Definir um estilo não é valer-se sempre das mesmas telas e fontes de créditos (Woody Allen quem o diga), não é impor a imagem de si como algo maior que a imagem-filme (ou então Godard nada seria), assim como homenagear alguém não consiste em escrever dedicatórias vazias a um nome (porque nunca, nunca a memória de Tarkovski em Anticristo será justificável). Acima de tudo, Melancolia se sustenta como uma homenagem de Von Trier a si próprio e ao movimento que um dia iniciou, a autorreferência de um cinema que já enfrentou seu apocalipse (quantas vezes será preciso lembrar Anticristo aqui?) e não conseguiu ressurgir.
Nesse sentido podemos tomar como exemplo a primeira metade de Melancolia e sua óbvia relação com Festa de Família, filme manifesto do Dogma ao qual Von Trier faz questão de tornar pastiche em sequências que acentuam, sob qualquer aspecto, suas limitações junto ao olhar da câmera.

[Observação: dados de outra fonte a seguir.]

(** An update that decodes: the other rows stay, and the row has the given fields
    or was not found; or the database failed. *)
Lemma handle_put_rows now id req ca : Cache.Cache.cache_inv (Api.cache ca) →
  ∃ ca' t resp, Api.handle_put now id (inl req) ca = Some (ca', t, resp) ∧
    (∀ id', id' ≠ id → Db.table (Api.db ca') !! id' = Db.table (Api.db ca) !! id') ∧
    let updated := Db.apply_update Db.numeric req (Db.server_now (Api.db ca)) in
    ((∃ q0, Db.table (Api.db ca) !! id = Some q0 ∧
        Db.table (Api.db ca') !! id = Some (updated q0) ∧
        resp = Api.mk_http 200 None (Api.BProduct (Api.dbToAPIProduct (updated q0)))) ∨
     (Db.table (Api.db ca) !! id = None ∧ Db.table (Api.db ca') !! id = None ∧ Api.code resp = 404%Z) ∨
     (Api.code resp = 503%Z ∧
      (Db.table (Api.db ca') !! id = Db.table (Api.db ca) !! id ∨
       ∃ q0, Db.table (Api.db ca) !! id = Some q0 ∧ Db.table (Api.db ca') !! id = Some (updated q0)))).
Proof.
  intros Hinv. unfold Api.handle_put, Api.UpdateProduct, Api.UpdateProduct_write.
  pose proof (Db.UpdateProduct_exact id req (Api.db ca)) as Hu. cbv zeta in Hu.
  destruct (Db.UpdateProduct id req (Api.db ca)) as [d [q|[|e]]].
  - destruct Hu as (q0 & Hq0 & -> & Ht).
    destruct (Api.UpdateProduct_notify_frame now id
      (Api.dbToAPIProduct (Db.apply_update Db.numeric req (Db.server_now (Api.db ca)) q0))
      (Api.with_db ca d) Hinv) as (c & t & -> & _). cbn [mbind option_bind].
    eexists _, _, _. split; [reflexivity|]. cbn [Api.with_cache Api.with_db Api.db]. rewrite Ht. split.
    + intros id' Hne. by rewrite lookup_insert_ne.
    + left. exists q0. by rewrite lookup_insert_eq.
  - destruct Hu as [Ht Hnone]. cbn [mbind option_bind]. eexists _, _, _. split; [reflexivity|].
    cbn [Api.with_db Api.db]. rewrite Ht. split; [done|]. right; left. done.
  - cbn [mbind option_bind]. eexists _, _, _. split; [reflexivity|]. cbn [Api.with_db Api.db].
    destruct Hu as [->|(q0 & Hq0 & ->)]; [by split; [|right; right; split; [|left]]|]. split.
    + intros id' Hne. by rewrite lookup_insert_ne.
    + right; right. split; [done|]. right. exists q0. by rewrite lookup_insert_eq.
Qed.

(** The price typed into the card of a product, and the request that saves it. *)
Definition typed_price (p : page) (id : string) : float64 := parseFloat (default "" (prices p !! id)).

Lemma updatePrice_call p id : ("price-" +:+ id) ∈ grid_ids p → valid_price (typed_price p id) = true →
  ∃ k, exec (updatePrice type_error id) p =
    (p, [Fetch (mk_call "PUT" (product_uri id) (stringify 0 0 (Obj [("price_usd", Num (typed_price p id))]))) k]).
Proof.
  intros Hid Hv. unfold updatePrice. cbn [exec]. rewrite decide_True by done. fold (typed_price p id).
  unfold valid_price in Hv. destruct (match typed_price p id with S754_nan => true | _ => _ end); [done|]. by eexists.
Qed.

(** C24: a price saved in the dashboard arrives in the database. Let the
    identifier of the product be a plain path segment, the price field of its card
    be in the grid and hold a number that is not negative or infinite, the request
    the script sends reach the proxy and the API, and the proxy have no page of the
    product. Then the request is never refused as malformed: the API decodes it to
    exactly the number the script parsed, the row of the product gets that price,
    as its column stores it, and the server's time as the time of its update, keeps
    every other field, every other row stays as it is, and the answer is the new
    row; or there is no such product; or the database reports an error, and the row
    is as it was or has just that update. *)
Theorem saved_price_arrives (T : gset string) (st : stack D) (x : exchange) (p : page)
    (id : string) (call : http_call) (k : reply + string → task)
    (Hok : ApiServer.server_ok T (back st)) (Hid : plain_segment id = true) (Hcard : ("price-" +:+ id) ∈ grid_ids p)
    (Hprice : valid_price (typed_price p id) = true) (Hfin : Js.finite (typed_price p id) = true)
    (Hcall : exec (updatePrice type_error id) p = (p, [Fetch call k])) (Hx : e_req x = request_of_call call)
    (Hnet : e_net x = Delivered) (Hstore : Proxy.store (front st) !! product_uri id = None) :
  let price := bits_of_float (sent (typed_price p id)) in
  let repriced q0 q := Db.PriceUSD q = Db.numeric price ∧
    Db.UpdatedAt q = Db.server_now (Api.db (ApiServer.products (back st))) ∧ Db.ID q = Db.ID q0 ∧
    Db.Name q = Db.Name q0 ∧ Db.Description q = Db.Description q0 ∧ Db.Category q = Db.Category q0 ∧
    Db.CreatedAt q = Db.CreatedAt q0 in
  ∃ st' e, step x st = Some (st', e) ∧
    (∀ id', id' ≠ id → rows (back st') !! id' = rows (back st) !! id') ∧
    ((Proxy.status (ev_resp e) = 200%Z ∧ ∃ q0 q, rows (back st) !! id = Some q0 ∧ rows (back st') !! id = Some q ∧
        repriced q0 q ∧ Proxy.body (ev_resp e) = Encode (marshal (Api.dbToAPIProduct q))) ∨
     (Proxy.status (ev_resp e) = 404%Z ∧ rows (back st) !! id = None ∧ rows (back st') !! id = None) ∨
     (Proxy.status (ev_resp e) = 503%Z ∧
      (rows (back st') !! id = rows (back st) !! id ∨
       ∃ q0 q, rows (back st) !! id = Some q0 ∧ rows (back st') !! id = Some q ∧ repriced q0 q))).
Proof.
  pose proof (parseFloat_format _ Hprice) as Hfmt.
  pose proof (update_body_read decode_error _ Hfmt Hfin) as Hdec. fold (typed_price p id) in Hdec.
  destruct (updatePrice_call p id Hcard Hprice) as [k' Hcall']. set (v := typed_price p id) in *.
  set (body := stringify 0 0 _) in *. clearbody body. rewrite Hcall in Hcall'. injection Hcall' as -> _. cbn zeta.
  pose proof (plain_id_ok id Hid) as Hidok. destruct (product_uri_path id Hidok) as [Hpath Hseg].
  assert (resolve_url (product_uri id) = product_uri id) as Hurl by (by apply resolve_plain, plain_product_uri).
  destruct Hok as ([Hinv _] & _ & _).
  destruct (handle_put_rows (e_api x) id (Db.mk_Update None None (Some (bits_of_float (sent v))) None)
    (ApiServer.products (back st)) Hinv) as (ca' & t & resp & Hput & Hothers & Hcases).
  destruct (stack_step_forward x st (ApiServer.with_products (back st) ca') (ApiServer.Products resp)
    (write_products resp)) as (st' & e & Hstep & Hback & _ & Hst & Hbody).
  - rewrite Hx. cbn [request_of_call Proxy.req_uri call_url]. rewrite Hurl, Hpath.
    repeat (apply not_elem_of_cons; split; [discriminate|]). apply not_elem_of_nil.
  - done.
  - rewrite Hx. cbn [request_of_call Proxy.req_uri call_url]. by rewrite Hurl.
  - rewrite Hx. unfold respond, request_of. cbn [Proxy.forwardToUpstream snd Proxy.req_uri Proxy.req_method Proxy.req_body
      request_of_call call_url call_method call_body]. rewrite Hurl, Hseg.
    unfold ApiServer.serve. cbn [ApiServer.method ApiServer.path ApiServer.now ApiServer.update_body].
    rewrite route_product by (done || apply Hidok). rewrite decide_False, decide_True by done.
    rewrite Hdec, Hput. done.
  - exists st', e. split; [done|]. rewrite Hback. unfold rows. cbn [ApiServer.with_products ApiServer.products].
    split; [done|]. destruct (write_products_facts resp) as (Hcode & Hb & _). rewrite Hst, Hbody, Hcode, Hb.
    destruct Hcases as [(q0 & Hq0 & Hq & ->)|[(Hn0 & Hn1 & ->)|[-> Hrow]]]; [left|by right; left|right; right].
    + split; [done|]. eexists q0, _. split; [done|]. split; [exact Hq|]. split; [by split_and!|].
      cbn [Api.payload json_of]. by rewrite Marshal_text_eq.
    + split; [done|]. destruct Hrow as [?|(q0 & Hq0 & Hq)]; [by left|]. right.
      eexists q0, _. split; [done|]. split; [exact Hq|]. by split_and!.
Qed.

Pois se no marco dos anos 90 a câmera procurava o movimento espontâneo do mundo, agora vemos o contrário, sendo a câmera quem não se deixa encontrar; é ela quem foge.
Fica difícil nutrir qualquer esperança para um cinema que se autodestrói, que passivamente se rende ao que há de mais previsível no mercado alternativo do cinema, este nicho de festivais e premiações facilmente contentável. Se Melancolia assumisse o posto de último filme de seu diretor certamente teríamos um dos mais belos e incisivos testamentos já feitos. Os contornos seriam outros. Mas há maus ventos dizendo não ser este o caso, o que não nos impede de continuar encontrando nele um paralelo ao final de mundo retratado, o encerramento de um olhar, o derradeiro espasmo de um cinema, a força de um último acorde que precisa ser lembrado, pois inesgotável. Não negamos, Melancolia realiza algo, ele fica, mas tudo apesar de Von Trier.
Boa a sua perspectiva! Um olhar diferente e profissional. Sempre adoro seus textos, mesmo (e principalmente) quando divergimos 🙂
bjo!
Obrigado pelas palavras, Rô.
Também acho que nossas divergências nos enriquecem sempre. Beijão!
Belíssima crítica!
Gostei muito das observações do egocentrismo do Von Trier. Fernando moro em Recife, sei q vc é o fundador do Dissenso, sempre tive vontade de ir mas sempre acho q vou me sentir meio estranho por lá por ser pirraia… Abraços
Diogo, se você quer fazer eu me sentir um velho caduco fala logo… kkkkkk Que conversa é essa de ser pirraia, cara? Tá esperando o quê pra aparecer no Dissenso?! Bom, não sei tua idade, mas a gente não barra ninguém por censura não. kkkkkkkk Aliás, eu não sou O fundador, mas UM DOS, pois somos um grupo.
Enfim, valeu pela reação ao texto, companheiro. E fico esperando sua visita em alguma sessão! Abraço (qualquer coisa entra em contato)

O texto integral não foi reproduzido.